* Listed records *
□ □ □ □ □
(** What [process_frame] reads from its surroundings: the network, the
    model, the host, the clock, and what [cv2.resize] makes of a crop. *)
Record WorkerEnv := mkWorkerEnv {
  detection : FaceDetector.mtcnn_result;
  prediction : predict_result;
  host_cpu : Qc;
  host_mem : Qc;
  w_end : PerformanceLogger.Probe;
  w_except : PerformanceLogger.Probe;
  cv2_resize : Frame -> Z -> exn + Frame
}.

Definition process_frame_except (env : WorkerEnv) (e : exn) (s : Server)
  : outcome :=
  let s := emit (error (ProcessingError e)) s in
  match PerformanceLogger.end_frame (w_except env) false (perf_logger s) with
  | (l, r) => (with_logger l s, r)
  end.

Definition default_padding : Qc := Q2Qc (3 # 10).

Definition process_frame (env : WorkerEnv) (frame : Frame) (s : Server)
  : outcome :=
  let cfg := config s in
  let failed := end_frame_then (w_end env) false (process_frame_except env) in
  let d := face_detector s in
  let d :=
    if enable_tracking cfg
       && FaceDetector.should_redetect d (redetect_interval cfg)
    then FaceDetector.reset_tracking d else d in
  let '(bbox, d) :=
    FaceDetector.detect_face d frame (enable_tracking cfg) (detection env) in
  let s := with_detector d s in
  match bbox with
  | None => failed returns (emit (no_face (Text "No face detected")) s)
  | Some bbox =>
      let s := with_bbox (Some bbox) s in
      match FaceDetector.extract_face_roi (cv2_resize env) frame bbox
                                          (input_resolution cfg)
                                          default_padding with
      | inl e => process_frame_except env e s
      | inr None =>
          failed returns (emit (no_face (Text "Failed to extract face")) s)
      | inr (Some face_roi) =>
          match prediction env with
          | PredictRaises e => process_frame_except env e s
          | PredictReturns None =>
              failed returns (emit (error (Text "Model inference failed")) s)
          | PredictReturns (Some mesh_data) =>
              let metrics :=
                PerformanceLogger.get_current_metrics
                  (host_cpu env) (host_mem env) (perf_logger s) in
              end_frame_then (w_end env) true (process_frame_except env)
                returns (emit (mesh_update mesh_data metrics true) s)
          end
      end
  end.

Definition handle_disconnect (s : Server) : Server :=
  with_detector (FaceDetector.reset_tracking (face_detector s)) s.

Definition handle_recalibrate (s : Server) : Server :=
  emit (recalibrated (Text "Face tracking reset"))
       (with_bbox None
          (with_detector (FaceDetector.reset_tracking (face_detector s)) s)).

(** One atomic step of the server: a ['frame'] event is handled, an idle
    worker takes a queued task, or a running task runs [process_frame]
    and completes. *)
Inductive step (codec : Codec) : Server -> Server -> Prop :=
| step_frame env data s :
    step codec s (fst (handle_frame codec env data s))
| step_start s pool :
    ThreadPool.start_next (thread_pool s) = Some pool ->
    step codec s (with_pool pool s)
| step_finish env i s frame pool :
    ThreadPool.finish i (thread_pool s) = Some (frame, pool) ->
    step codec s (fst (process_frame env frame (with_pool pool s))).

Inductive reachable (codec : Codec) (s0 : Server) : Server -> Prop :=
| reach_init : reachable codec s0 s0
| reach_step s s' :
    reachable codec s0 s -> step codec s s' -> reachable codec s0 s'.

(** Consecutive ['frame'] events, handled one after the other. *)
Fixpoint handle_frames (codec : Codec) (events : list (HandlerEnv * payload))
         (s : Server) : Server :=
  match events with
  | [] => s
  | (env, data) :: rest =>
      handle_frames codec rest (fst (handle_frame codec env data s))
  end.

(** The frame the decoding stage of [handle_frame] obtains from a
    payload, if any. *)
Definition decoded_frame (codec : Codec) (data : payload) : option Frame :=
  match data with
  | Dict (Some image) => decode_frame codec image
  | Bytes b => decode_binary_frame codec b
  | _ => None
  end.

(** The server as [handle_frame] has it when it reaches its stride
    test, and the server after a failed sample taken from there. *)
Definition entered (env : HandlerEnv) (s : Server) : Server :=
  with_counter (frame_counter s + 1)
    (with_logger
       (PerformanceLogger.start_frame (at_start env) (perf_logger s)) s).

Definition failed_sample_at (p : PerformanceLogger.Probe)
           (env : HandlerEnv) (s : Server) : Server :=
  with_logger
    (fst (PerformanceLogger.end_frame p false (perf_logger (entered env s))))
    (entered env s).

Definition failed_sample (env : HandlerEnv) (s : Server) : Server :=
  failed_sample_at (at_end env) env s.

(** The pipeline is configured with a usable stride and log interval
    (both are moduli in the code). *)
Definition well_configured (S : Z) (s : Server) : Prop :=
  frame_skip (config s) = S /\
  PerformanceLogger.log_interval (perf_logger s) <> 0.

Definition dropped (s : Server) : Z :=
  PerformanceLogger.dropped_frames (perf_logger s).

End App.

(** ** The admission policy as the specification words it *)

Module Spec.

(** Frame index [i] is admitted iff [i mod S == 0]. *)
Definition admitted (S i : Z) : bool := i mod S =? 0.

End Spec.

(** ** Concrete inputs used by the examples below *)

Module Examples.

(** A detector that has been tracking the box (10,10)-(50,50) for five
    frames. *)
Definition tracking_detector : FaceDetector.t :=
  FaceDetector.mk (Q2Qc (9 # 10)) (Some (10, 10, 50, 50)) true 5.

Definition fresh_detector : FaceDetector.t :=
  FaceDetector.__init__ (Q2Qc (9 # 10)).

Definition frame_100 : Frame := mkFrame 100%N 100%N 3%N.
Definition frame_40 : Frame := mkFrame 40%N 40%N 3%N.

Definition sees_nothing : FaceDetector.mtcnn_result :=
  FaceDetector.DetectReturns None [].

(** A confident detection that lies wholly to the right of a frame 100
    pixels wide. *)
Definition box_beyond_frame : FaceDetector.mtcnn_result :=
  FaceDetector.DetectReturns
    (Some [(fl 150, fl 20, fl 180, fl 60)]) [Q2Qc (99 # 100)].

(** A confident detection inside a 100 x 100 frame. *)
Definition box_inside_frame : FaceDetector.mtcnn_result :=
  FaceDetector.DetectReturns
    (Some [(Q2Qc (41 # 2), fl 30, Q2Qc (161 # 2), fl 90)]) [Q2Qc (99 # 100)].

(** An OpenCV that resizes every crop to a positive target size. *)
Definition cv2_resize (face_roi : Frame) (target_size : Z) : exn + Frame :=
  if target_size <=? 0 then inl Cv2Error
  else inr (mkFrame (Z.to_N target_size) (Z.to_N target_size)
                    (channels face_roi)).

(** A quiet host and a clock reading for [end_frame]. *)
Definition probe_at (clock : Qc) : PerformanceLogger.Probe :=
  PerformanceLogger.mkProbe clock clock (fl 0) (fl 0).

Definition fresh_logger : PerformanceLogger.t :=
  PerformanceLogger.__init__ 30 30 (fl 0).

(** The logger after one frame that the stride gate skipped:
    [start_frame] at 10 ms, [end_frame(success=False)] at 11 ms. *)
Definition logger_after_skip : PerformanceLogger.t :=
  fst (PerformanceLogger.end_frame (probe_at (Q2Qc (11 # 1000))) false
         (PerformanceLogger.start_frame (Q2Qc (10 # 1000)) fresh_logger)).

(** A codec that knows one image. *)
Definition codec : FramePreprocessor.Codec :=
  FramePreprocessor.mkCodec
    (fun s => if String.eqb s "AAAA" then Some frame_100 else None)
    (fun b => match b with
              | [] => None
              | _ :: _ => Some frame_100
              end).

Definition good_payload : App.payload :=
  App.Dict (Some (FramePreprocessor.PyStr "data:image/jpeg;base64,AAAA")).

Definition bad_payload : App.payload :=
  App.Dict (Some (FramePreprocessor.PyStr "not-an-image")).

(** A server just initialised with frame stride [S] and one worker. *)
Definition server_with_stride (S : Z) : App.Server :=
  App.initialize_components
    (App.mkConfig S true 30 1 256 (Q2Qc (9 # 10)) 30) (fl 0).

Definition handler_env (clock : Qc) : App.HandlerEnv :=
  App.mkHandlerEnv clock (probe_at clock) (probe_at clock).

(** Two well-formed frames arriving 40 ms apart. *)
Definition two_frames : list (App.HandlerEnv * App.payload) :=
  [ (handler_env (Q2Qc (40 # 1000)), good_payload);
    (handler_env (Q2Qc (80 # 1000)), good_payload) ].

End Examples.

(** ** Sequences of calls on one object *)

Module Traces.

(** A call on the detector. *)
Inductive DetectorCall :=
| CallDetect (frame : Frame) (use_tracking : bool)
             (out : FaceDetector.mtcnn_result)
| CallReset.

Definition detector_call (d : FaceDetector.t) (c : DetectorCall)
  : FaceDetector.t :=
  match c with
  | CallDetect frame use_tracking out =>
      snd (FaceDetector.detect_face d frame use_tracking out)
  | CallReset => FaceDetector.reset_tracking d
  end.

Definition detector_calls (d : FaceDetector.t) (calls : list DetectorCall)
  : FaceDetector.t :=
  fold_left detector_call calls d.

Definition box_nonneg (b : BBox) : Prop :=
  let '(x1, y1, x2, y2) := b in 0 <= x1 /\ 0 <= y1 /\ 0 <= x2 /\ 0 <= y2.

(** What every detector state satisfies: tracking is only active with a
    stored box, the counter is not negative, a stored box has no negative
    coordinate. *)
Definition detector_ok (d : FaceDetector.t) : Prop :=
  (FaceDetector.tracking_active d = true -> FaceDetector.last_bbox d <> None) /\
  0 <= FaceDetector.frames_since_detection d /\
  (forall b, FaceDetector.last_bbox d = Some b -> box_nonneg b).

End Traces.

Module LoggerTraces.

(** A call on the performance logger, with what it reads from the clock
    and the host. *)
Inductive LoggerCall :=
| CallStart (clock : Qc)
| CallEnd (p : PerformanceLogger.Probe) (success : bool)
| CallReset (clock1 clock2 : Qc).

Definition logger_call (l : PerformanceLogger.t) (c : LoggerCall)
  : PerformanceLogger.t :=
  match c with
  | CallStart clock => PerformanceLogger.start_frame clock l
  | CallEnd p success => fst (PerformanceLogger.end_frame p success l)
  | CallReset clock1 clock2 => PerformanceLogger.reset clock1 clock2 l
  end.

Definition logger_calls (l : PerformanceLogger.t) (calls : list LoggerCall)
  : PerformanceLogger.t :=
  fold_left logger_call calls l.

(** The two sample windows have the same capacity, hold the same number
    of samples, and no more than their capacity. *)
Definition windows_ok (l : PerformanceLogger.t) : Prop :=
  Deque.maxlen (PerformanceLogger.frame_times l)
  = Deque.maxlen (PerformanceLogger.processing_times l) /\
  length (Deque.items (PerformanceLogger.frame_times l))
  = length (Deque.items (PerformanceLogger.processing_times l)) /\
  (length (Deque.items (PerformanceLogger.processing_times l))
   <= Deque.maxlen (PerformanceLogger.processing_times l))%nat.

(** Frames recorded as successes one after the other; each is given by
    the clock at its [start_frame] and what its [end_frame] reads. *)
Definition record_all (frames : list (Qc * PerformanceLogger.Probe))
           (l : PerformanceLogger.t) : PerformanceLogger.t :=
  fold_left
    (fun l frame =>
       fst (PerformanceLogger.end_frame (snd frame) true
              (PerformanceLogger.start_frame (fst frame) l)))
    frames l.

(** The processing time [end_frame] measures for such a frame, in ms. *)
Definition measured (frame : Qc * PerformanceLogger.Probe) : Qc :=
  ((PerformanceLogger.now (snd frame) - fst frame) * fl 1000)%Qc.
□ □ □ □ □
* Assignment *
Give back exactly the lines above, from the line containing "Definition default_padding : Qc" through the line containing "(input_resolution cfg)", with both end lines and nothing more.

* Completed task *
Definition default_padding : Qc := Q2Qc (3 # 10).

Definition process_frame (env : WorkerEnv) (frame : Frame) (s : Server)
  : outcome :=
  let cfg := config s in
  let failed := end_frame_then (w_end env) false (process_frame_except env) in
  let d := face_detector s in
  let d :=
    if enable_tracking cfg
       && FaceDetector.should_redetect d (redetect_interval cfg)
    then FaceDetector.reset_tracking d else d in
  let '(bbox, d) :=
    FaceDetector.detect_face d frame (enable_tracking cfg) (detection env) in
  let s := with_detector d s in
  match bbox with
  | None => failed returns (emit (no_face (Text "No face detected")) s)
  | Some bbox =>
      let s := with_bbox (Some bbox) s in
      match FaceDetector.extract_face_roi (cv2_resize env) frame bbox
                                          (input_resolution cfg)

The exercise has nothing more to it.